Thomas Guggeis: Für mich ist der Weg, erst einmal zu entschlüsseln, was diese schwarzen Pünktchen auf weißem Papier bedeuten. Ist das die Fünfte Beethoven? Und was ist die Fünfte Beethoven eigentlich? Das Autograph des Komponisten? Eine Partitur, die ich kaufe? Ein Stück auf einer CD? Oder nur das Live-Erlebnis? Sind es die Schallwellen? Es ist schwer zu definieren, dieser Übergang von etwas, was in einem Code niedergeschrieben ist, zu dem, was live passiert und was uns einzigartig berührt – und was deswegen seit hunderten Jahren unverändert geblieben ist. Das Orchester hat immer noch eine ähnliche Zusammensetzung. Es wurde etwas optimiert, aber die Grundidee ist gleich: Menschen kommen zusammen und versuchen, dieses Geheimnis von schwarzen Pünktchen zusammen zu ergründen. Das bewegt mich.

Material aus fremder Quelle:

(** The rest of the block: the oldest pending task takes over the thread. *)
Lemma worker_next_ok p t :
  pool_ok p → lock p = Some t →
  ∃ p', worker_next p = (p', Ret tt) ∧ pool_ok p' ∧ submitted p' = submitted p ∧
    finished (log p') = finished (log p) ∧ MaxThreads p' = MaxThreads p ∧ lock p' = None ∧
    length (running p') + length (pending p') = length (running p) + length (pending p).
Proof.
  intros [Hm Ha Hb Hany Hbusy Hst] Hw. destruct p as [m a an w q r l]; simpl in *. subst an w.
  set (l2 := match postprocessing t with [] => l | f :: _ => l ++ [Posted f] end).
  assert (worker_next (Pool m a (bool_decide (0 < a)%Z) (Some t) q r l) =
    (_ ← nextTask; set_lock None) (Pool m a (bool_decide (0 < a)%Z) (Some t) q r l2)) as ->.
  { unfold worker_next, l2. unfold_prog. cbn [lock]. by destruct (postprocessing t). }
  assert (started l2 = started l ∧ finished l2 = finished l) as [Hs Hf].
  { unfold l2. destruct (postprocessing t); autorewrite with pool; by rewrite ?app_nil_r. }
  unfold nextTask, get_state, set_pending, set_lock, modify. unfold_prog. unfold submitted, held in *.
  simpl in *. destruct q as [|u q]; simpl.
  - eexists. split; [done|]. simpl. rewrite Hs, Hf.
    split_and!; try done. split; unfold held; simpl; rewrite ?Hs, ?Hf; try done; lia.
  - specialize (Hbusy ltac:(done)). rewrite run_eq by lia. rewrite decide_True by lia.
    eexists. split; [done|]. simpl. autorewrite with pool. rewrite Hs, Hf. simpl.
    split_and!; [|by rewrite <- app_assoc|by autorewrite with pool|done|done|lia].
    split; unfold held; simpl; autorewrite with pool; simpl; rewrite ?Hs, ?Hf; try done; try lia.
    by rewrite Hst, <- app_assoc.
Qed.

Lemma worker_step_ok p p' :
  pool_ok p → worker_step p p' → pool_ok p' ∧ submitted p' = submitted p ∧
    MaxThreads p' = MaxThreads p ∧
    2 * (length (running p') + length (pending p')) + held p' <
      2 * (length (running p) + length (pending p)) + held p.
Proof.
  intros Hok [t b Ht E|E].
  - assert (lock p = None) as Hw.
    { destruct (lock p) as [u|] eqn:Hw; [|done]. revert E. unfold worker_down. unfold_prog.
      rewrite Hw. by destruct (remove_first _ _). }
    destruct (worker_down_ok p t b Hok Ht Hw) as (q & E' & ? & ? & _ & ? & Hl & ? & Hq).
    same_lhs. split_and!; try done. unfold held. rewrite Hl, Hw, Hq. lia.
  - destruct (lock p) as [t|] eqn:Hw; [|by (revert E; unfold worker_next; unfold_prog; rewrite Hw)].
    destruct (worker_next_ok p t Hok Hw) as (q & E' & ? & ? & _ & ? & Hl & ?).
    same_lhs. split_and!; try done. unfold held. rewrite Hl, Hw. lia.
Qed.

Lemma pool_run_ok n ts p :
  (0 < n)%Z → pool_reaches (New n) ts p → pool_ok p ∧ submitted p = ts ∧ MaxThreads p = n.
Proof.
  intros Hn Hr. remember (New n) as p0 eqn:E0.
  assert (pool_ok p0) as Hok0 by (subst; by apply New_ok).
  induction Hr as [p|p ts p1 p2 t _ IH Hrun|p ts p1 p2 _ IH Hs]; subst; [done|..];
    destruct (IH eq_refl Hok0) as (Hok & <- & <-).
  - assert (lock p1 = None) as Hw.
    { revert Hrun. unfold Run. unfold_prog. by destruct (decide (lock p1 = None)). }
    destruct (Run_ok p1 t Hok Hw) as (p' & E & ? & ? & ? & ?). by same_lhs.
  - by destruct (worker_step_ok _ _ Hok Hs) as (? & ? & ? & _).
Qed.

(** The task of the worker in its deferred block has ended. *)
Lemma lock_finished n ts p :
  pool_reaches (New n) ts p → ∀ t, lock p = Some t → t ∈ finished (log p).
Proof.
  intros Hr. remember (New n) as p0 eqn:E0.
  induction Hr as [p|p ts p1 p2 u _ IH Hrun|p ts p1 p2 _ IH [u b Hu E|E]]; intros t Ht; subst; [done|..].
  - exfalso. revert Hrun. unfold Run, run, activeUp, any_Lock. unfold_prog.
    destruct (decide (lock p1 = None)) as [Hl|]; [|done].
    repeat case_decide; destruct (any_locked p1); intros [= <-]; simpl in Ht; congruence.
  - revert E. unfold worker_down, activeDown, any_Unlock. unfold_prog.
    destruct (remove_first _ _), (lock p1); try done.
    destruct b; simpl; case_decide; simpl; try destruct (any_locked p1); simpl;
      intros [= <-]; simpl in *; injection Ht as ->; autorewrite with pool; set_solver.
  - exfalso. revert E. unfold worker_next. unfold_prog. destruct (lock p1); [|done].
    destruct (postprocessing t0); simpl;
      (destruct (nextTask _) as [q2 [[]|?|]]; [|done|done]); intros [= <-]; done.
Qed.

(** [Wait] takes the lock that [any] stands for, which is free when nothing runs. *)
Lemma Wait_idle p : pool_ok p → Wait p = (p, Ret tt) ↔ running p = [].
Proof.
  intros [Hm Ha Hb Hany Hbusy Hst]. unfold Wait, any_Lock, any_Unlock. unfold_prog. rewrite Hany, Ha.
  destruct (running p) as [|t r] eqn:Er; simpl.
  - split; [done|]. intros _. destruct p; simpl in *; subst. done.
  - split; intros; done.
Qed.

Lemma Wait_or_stuck p : pool_ok p → Wait p = (p, Ret tt) ∨ Wait p = (p, Stuck).
Proof.
  intros Hok. destruct (decide (running p = [])) as [Hr|Hr]; [left; by apply Wait_idle|right].
  destruct Hok as [Hm Ha Hb Hany Hbusy Hst]. unfold Wait, any_Lock. unfold_prog. rewrite Hany, Ha.
  by destruct (running p).
Qed.

(** C31: a bounded pool runs every submitted task, in submission order, on at most
    [n] threads at a time, and keeps no task waiting while a thread is idle, but for
    the thread of the one worker that has ended and is about to start the next.
    [Wait] passes exactly when no task is running.  With two threads or more every
    submitted task has then ended; with one thread tasks may still be pending, when
    [Wait] comes between the end of one and the start of the next. *)
Theorem pool_bounded_fifo n ts p :
  (0 < n)%Z → pool_reaches (New n) ts p →
  started (log p) ++ pending p = ts ∧
  started (log p) ≡ₚ finished (log p) ++ running p ∧
  (Z.of_nat (length (running p)) ≤ n)%Z ∧
  (pending p ≠ [] →
     Z.of_nat (length (running p)) = match lock p with None => n | Some _ => n - 1 end)%Z ∧
  (Wait p = (p, Ret tt) ∨ Wait p = (p, Stuck)) ∧
  (Wait p = (p, Ret tt) ↔ running p = []) ∧
  (Wait p = (p, Ret tt) →
     finished (log p) ≡ₚ ts ∨
     n = 1%Z ∧ ∃ t u q, lock p = Some t ∧ t ∈ finished (log p) ∧ pending p = u :: q).
Proof.
  intros Hn Hr. destruct (pool_run_ok _ _ _ Hn Hr) as (Hok & Hsub & <-).
  pose proof (Wait_idle p Hok) as HW. pose proof (Wait_or_stuck p Hok) as HS.
  pose proof (lock_finished _ _ _ Hr) as HF.
  destruct Hok as [Hm Ha Hb Hany Hbusy Hst]. rewrite <- Ha. unfold held in *.
  split_and!; [done|done|destruct (lock p); lia| |done|done|].
  - intros Hp. specialize (Hbusy Hp). destruct (lock p); lia.
  - intros Hi%HW. rewrite Hi in Ha, Hst. simpl in Ha. rewrite app_nil_r in Hst.
    destruct (pending p) as [|u q] eqn:Hq.
    + left. unfold submitted in Hsub. rewrite Hq, app_nil_r in Hsub. by rewrite <- Hst, Hsub.
    + right. specialize (Hbusy ltac:(done)). destruct (lock p) as [t|] eqn:Hw; [|lia].
      split; [lia|]. exists t, u, q. split_and!; [done|by apply HF|done].
Qed.

(** With one thread, [Wait] passes after the first of two tasks. *)
Lemma pool_bounded_fifo_witness :
  let t := {| task := 1; postprocessing := [] |} in
  let u := {| task := 2; postprocessing := [] |} in
  let p := fst (worker_down t false (fst (Run u (fst (Run t (New 1)))))) in
  (0 < 1)%Z ∧ pool_reaches (New 1) [t; u] p ∧ started (log p) ++ pending p = [t; u] ∧
  Wait p = (p, Ret tt) ∧ finished (log p) = [t] ∧ pending p = [u].
Proof.
  intros t u p. assert (pool_reaches (New 1) [t; u] p) as Hr.
  { apply (run_worker (New 1) _ (fst (Run u (fst (Run t (New 1)))))).
    - apply (run_submit (New 1) [t] (fst (Run t (New 1)))); [|reflexivity].
      apply (run_submit (New 1) [] (New 1)); [constructor|reflexivity].
    - apply (step_down _ _ t false); [left|reflexivity]. }
  destruct (pool_bounded_fifo 1 _ p ltac:(lia) Hr) as (Hs & _ & _ & _ & _ & HW & _).
  split; [lia|]. split; [exact Hr|]. split; [exact Hs|].
  split; [by apply HW|]. split; reflexivity.
Defined.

BR-KLASSIK: Erinnern Sie sich noch an die erste Partitur, die Sie studiert haben?
Thomas Guggeis: Dvořáks neunte Symphonie "Aus der Neuen Welt" mit einer Aufnahme von Ferenc Fricsay und den Berliner Philharmonikern.
BR-KLASSIK: Haben Sie dann gleich mitgesummt oder wie sah das aus?
Thomas Guggeis: Das war tatsächlich eine winzige Taschenpartitur. Ich komme vom Klavier, das ist mein Hauptinstrument. Und ich freue mich, dass ich inzwischen auch wieder mehr spiele. Nicht als Solist, aber als Kammermusikpartner und Liedbegleiter. Ich nutze das Klavier sehr viel für die Vorbereitung von Partituren. Das habe ich auch früher so gemacht. Ich nehme die Partitur und stelle das, was geht, am Klavier dar. Immer mal wieder mit anderem Fokus und einer anderen Stimmgruppe im Blick. Da kann man sehr viel probieren und einem Stück näherkommen. So bin ich auch dem Dirigieren nähergekommen.
BR-KLASSIK: Sie sind Generalmusikdirektor in Frankfurt, arbeiten aber auch mit anderen Orchestern. Zum Beispiel mit dem Orchester des Wandels, das sich gegen den Klimawandel einsetzt. Wie sieht das konkret aus?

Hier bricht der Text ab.